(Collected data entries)

Lemma PrepareCache_restores_witness :
  ∃ ch ch', run_chain (S := gmap bytes bytes) (H1 := ascii_norm) [op_add [] sample0 [] 0 false; op_add [] sample1 [] 0 false]
      (NewChain_Init [1] 100 1 (-1) sample0 ∅) = Ok ch ∧
    PrepareCache (H0 := ascii_norm) (H1 := toy_hash) (restart ch) = Ok ch' ∧ LastBlock ch' = Some sample1.
Proof.
  set (ch0 := NewChain_Init (S := gmap bytes bytes) [1] 100 1 (-1) sample0 ∅).
  assert (chain_rep (H1 := ascii_norm) (H3 := toy_hash) ch0 [] []) as Hrep0 by (apply NewChain_rep; [by eexists|lia|done]).
  destruct (AddBlock_rep (H2 := ascii_norm_laws) (H4 := toy_hash_laws) ch0 [] [] [] sample0 [] 0 false Hrep0 sample0_extends batch_outside_nil)
    as (ch1 & _ & _ & E1 & Hrep1 & Em1 & Eg1 & _).
  destruct (AddBlock_rep (H2 := ascii_norm_laws) (H4 := toy_hash_laws) ch1 [sample0] [sample0] [] sample1 [] 0 false Hrep1)
    as (ch2 & _ & _ & E2 & Hrep2 & _ & Eg2 & _); [rewrite Eg1; apply sample1_extends|apply batch_outside_nil|].
  exists ch2. destruct (PrepareCache_restores (H2 := ascii_norm_laws) (H4 := toy_hash_laws) (restart ch2) [sample0] sample1)
    as (ch' & k & Hp & _ & Hl & _).
  - exact (restart_rep _ _ _ Hrep2).
  - change (block_height (genesisBlock ch2) = 0). by rewrite Eg2, Eg1.
  - exists ch'. split; [|done]. cbn [run_chain run_chain_op]. rewrite E1. cbn [mbind res_bind]. by rewrite E2.
Defined.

### Work order
Taking the entries above, print exactly the lines starting at the line with "(NewChain_Init [1] 100" and ending at the line with "as (ch1 & _", both included.

### Task response
      (NewChain_Init [1] 100 1 (-1) sample0 ∅) = Ok ch ∧
    PrepareCache (H0 := ascii_norm) (H1 := toy_hash) (restart ch) = Ok ch' ∧ LastBlock ch' = Some sample1.
Proof.
  set (ch0 := NewChain_Init (S := gmap bytes bytes) [1] 100 1 (-1) sample0 ∅).
  assert (chain_rep (H1 := ascii_norm) (H3 := toy_hash) ch0 [] []) as Hrep0 by (apply NewChain_rep; [by eexists|lia|done]).
  destruct (AddBlock_rep (H2 := ascii_norm_laws) (H4 := toy_hash_laws) ch0 [] [] [] sample0 [] 0 false Hrep0 sample0_extends batch_outside_nil)
    as (ch1 & _ & _ & E1 & Hrep1 & Em1 & Eg1 & _).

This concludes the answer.